What to work on —
Each line from the one containing "columns ← metadata_columns batch;" through the end of the records below must be repeated exactly, and no other line.

Data extracted from a collection
(* ===== verification/WindowColumns.v ===== *)
(** Window metadata as columns (store/element_store.rs): the reserved columns that keep the
    timestamp, the windows and the pane of every row of a batch, and the windowed values
    read back from them. *)
From S2P Require Import Prelude Bytes Varint Windows Coders Arrow RecordTables.
Local Open Scope string_scope.
Local Open Scope list_scope.

Definition WINDOW_TIMESTAMP_COLUMN : string := "flare_timestamp_millis".
Definition WINDOW_MAX_END_COLUMN : string := "flare_max_window_end_millis".
Definition WINDOW_PANE_TIMING_COLUMN : string := "flare_pane_timing".
Definition WINDOW_PANE_INDEX_COLUMN : string := "flare_pane_index".
Definition WINDOW_PANE_NON_SPECULATIVE_INDEX_COLUMN : string := "flare_pane_non_speculative_index".
Definition WINDOW_PANE_IS_FIRST_COLUMN : string := "flare_pane_is_first".
Definition WINDOW_PANE_IS_LAST_COLUMN : string := "flare_pane_is_last".
Definition WINDOW_KEY_COLUMN : string := "flare_window_key".
Definition WINDOW_EXTRA_KEYS_COLUMN : string := "flare_extra_window_keys".
Definition WINDOW_COUNT_COLUMN : string := "flare_window_count".

(** The item field that a list builder gives its lists of keys. *)
Definition key_item_field : ArrowField := new_field "item" Binary true.

Definition metadata_fields : list ArrowField :=
  [new_field WINDOW_TIMESTAMP_COLUMN Int64 false;
   new_field WINDOW_MAX_END_COLUMN Int64 true;
   new_field WINDOW_PANE_TIMING_COLUMN Int8 false;
   new_field WINDOW_PANE_INDEX_COLUMN Int64 false;
   new_field WINDOW_PANE_NON_SPECULATIVE_INDEX_COLUMN Int64 false;
   new_field WINDOW_PANE_IS_FIRST_COLUMN Boolean false;
   new_field WINDOW_PANE_IS_LAST_COLUMN Boolean false;
   new_field WINDOW_KEY_COLUMN Binary true;
   new_field WINDOW_EXTRA_KEYS_COLUMN (ListType key_item_field) false;
   new_field WINDOW_COUNT_COLUMN Int16 false].

Definition has_typed_window_metadata (schema : Schema) : bool :=
  forallb (λ field, bool_decide (is_Some (field_with_name (name_of field) schema))) metadata_fields.

Definition I16_MAX : Z := 2 ^ 15 - 1.

Section columns.
Context `{Arrow} `{P : Profile}.

(** * Appending *)

(** The count, the first key and the other keys of the windows of a row. *)
Definition window_keys (m : WindowMetadata) : outcome string (Z * option bytes * list bytes) :=
  if (I16_MAX <? Z.of_nat (length (windows m)))%Z then Err "element window count exceeds i16"
  else
    keys ← traverse to_binary_key (windows m);
    Ok (Z.of_nat (length (windows m)), head keys, tail keys).

(** A list builder panics when an offset leaves its 32 bits. *)
Definition build_key_lists (lists : list (list bytes)) : outcome string Array :=
  match build_offsets (length <$> lists) with
  | Ok offsets => Ok (ListArray key_item_field offsets (BinaryArray Binary (Some <$> concat lists)) None)
  | _ => Panic "list offset overflow"
  end.

Definition append_window_metadata (batch : RecordBatch) (metadata : list WindowMetadata) : outcome string RecordBatch :=
  if negb (bool_decide (num_rows batch = length metadata)) then
    Err "WindowedValue metadata count does not match batch row count"
  else
    keys ← traverse window_keys metadata;
    extra_keys ← build_key_lists (snd <$> keys);
    max_ends ← traverse max_finite_window_end_millis metadata;
    record_batch_try_new (rb_schema batch ++ metadata_fields)
      (rb_columns batch ++
       [IntArray Int64 (Some ∘ timestamp_millis <$> metadata);
        IntArray Int64 max_ends;
        IntArray Int8 ((λ m, Some (to_signed 8 (PaneTiming_bits (timing (pane m))))) <$> metadata);
        IntArray Int64 ((λ m, Some (index (pane m))) <$> metadata);
        IntArray Int64 ((λ m, Some (non_speculative_index (pane m))) <$> metadata);
        BooleanArray ((λ m, Some (is_first (pane m))) <$> metadata);
        BooleanArray ((λ m, Some (is_last (pane m))) <$> metadata);
        BinaryArray Binary ((snd ∘ fst) <$> keys);
        extra_keys;
        IntArray Int16 ((Some ∘ fst ∘ fst) <$> keys)]).

(** * Reading *)

Definition int_column (name : string) (t : ArrowDataType) (batch : RecordBatch) : outcome string (list (option Z)) :=
  column ← named_column name batch;
  match column with
  | IntArray t' l => if same_type t t' then Ok l else Err "unexpected column type"
  | _ => Err "unexpected column type"
  end.
Definition boolean_column (name : string) (batch : RecordBatch) : outcome string (list (option bool)) :=
  column ← named_column name batch;
  match column with BooleanArray l => Ok l | _ => Err "must be a Boolean column" end.
Definition binary_array (a : Array) : outcome string (list (option bytes)) :=
  match a with BinaryArray Binary l => Ok l | _ => Err "must be a Binary column" end.

(** The metadata columns of a batch. *)
Record MetadataColumns : Type := mkMetadataColumns {
  timestamps : list (option Z);
  pane_timings : list (option Z);
  pane_indices : list (option Z);
  pane_non_speculative_indices : list (option Z);
  pane_is_first : list (option bool);
  pane_is_last : list (option bool);
  first_window_keys : list (option bytes);
  key_offsets : list Z;
  extra_window_keys : list (option bytes);
  window_counts : list (option Z);
}.

Definition metadata_columns (batch : RecordBatch) : outcome string MetadataColumns :=
  timestamps ← int_column WINDOW_TIMESTAMP_COLUMN Int64 batch;
  timings ← int_column WINDOW_PANE_TIMING_COLUMN Int8 batch;
  indices ← int_column WINDOW_PANE_INDEX_COLUMN Int64 batch;
  non_speculative ← int_column WINDOW_PANE_NON_SPECULATIVE_INDEX_COLUMN Int64 batch;
  firsts ← boolean_column WINDOW_PANE_IS_FIRST_COLUMN batch;
  lasts ← boolean_column WINDOW_PANE_IS_LAST_COLUMN batch;
  first_keys ← named_column WINDOW_KEY_COLUMN batch ≫= binary_array;
  extra ← named_column WINDOW_EXTRA_KEYS_COLUMN batch;
  match extra with
  | ListArray _ offsets values _ =>
      extra_keys ← binary_array values;
      counts ← int_column WINDOW_COUNT_COLUMN Int16 batch;
      Ok (mkMetadataColumns timestamps timings indices non_speculative firsts lasts first_keys offsets extra_keys counts)
  | _ => Err "must be a List column"
  end.

Definition decode_window_key (key : bytes) : outcome string BeamWindow :=
  of_option (from_binary_key key) "malformed binary window key".

Definition is_null_at {A} (l : list (option A)) (row : nat) : bool :=
  match l !! row with Some None => true | _ => false end.

(** The windows of a row, checked against its count. *)
Definition windows_of_row (c : MetadataColumns) (row : nat) : outcome string (list BeamWindow) :=
  match key_offsets c !! row, key_offsets c !! S row with
  | Some start, Some fin =>
      if (start <? 0)%Z || (fin <? 0)%Z then Err "negative offset"
      else
        let rows := seq (Z.to_nat start) (Z.to_nat fin - Z.to_nat start) in
        declared ← value_at (window_counts c) row 0%Z;
        if (declared <? 0)%Z then Err "window count is negative"
        else
          let has_first := negb (is_null_at (first_window_keys c) row) in
          if negb (bool_decide (Z.to_nat declared = length rows + (if has_first then 1 else 0))) then
            Err "window count does not match stored window keys"
          else
            first ← (if (0 <? declared)%Z then
                       if has_first then key ← value_at (first_window_keys c) row []; window ← decode_window_key key; Ok [window]
                       else Err "window key is null for non-empty window set"
                     else Ok []);
            rest ← traverse (λ index,
              if is_null_at (extra_window_keys c) index then Err "null window"
              else key ← value_at (extra_window_keys c) index []; decode_window_key key) rows;
            Ok (first ++ rest)
  | _, _ => Panic "index out of bounds"
  end.

Definition windowed_row (c : MetadataColumns) (row : nat) (value : BeamRecord) : outcome string WindowedValue :=
  windows ← windows_of_row c row;
  timestamp ← value_at (timestamps c) row 0%Z;
  first ← value_at (pane_is_first c) row false;
  last ← value_at (pane_is_last c) row false;
  timing ← value_at (pane_timings c) row 0%Z;
  index ← value_at (pane_indices c) row 0%Z;
  non_speculative ← value_at (pane_non_speculative_indices c) row 0%Z;
  Ok (mkWindowedValue value timestamp windows
    (mkPane first last (PaneTiming_from_bits (to_unsigned 8 timing)) index non_speculative)).

Definition windowed_values_from_batch (batch : RecordBatch) (table_schema : RecordTableSchema) : outcome string (list WindowedValue) :=
  records ← record_batch_to_beamrecords batch table_schema;
  if negb (has_windowed_metadata table_schema) then Ok (global <$> records)
  else
    columns ← metadata_columns batch;
    traverse (λ '(row, value), windowed_row columns row value) (imap pair records).
End columns.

Written response —
    columns ← metadata_columns batch;
    traverse (λ '(row, value), windowed_row columns row value) (imap pair records).
End columns.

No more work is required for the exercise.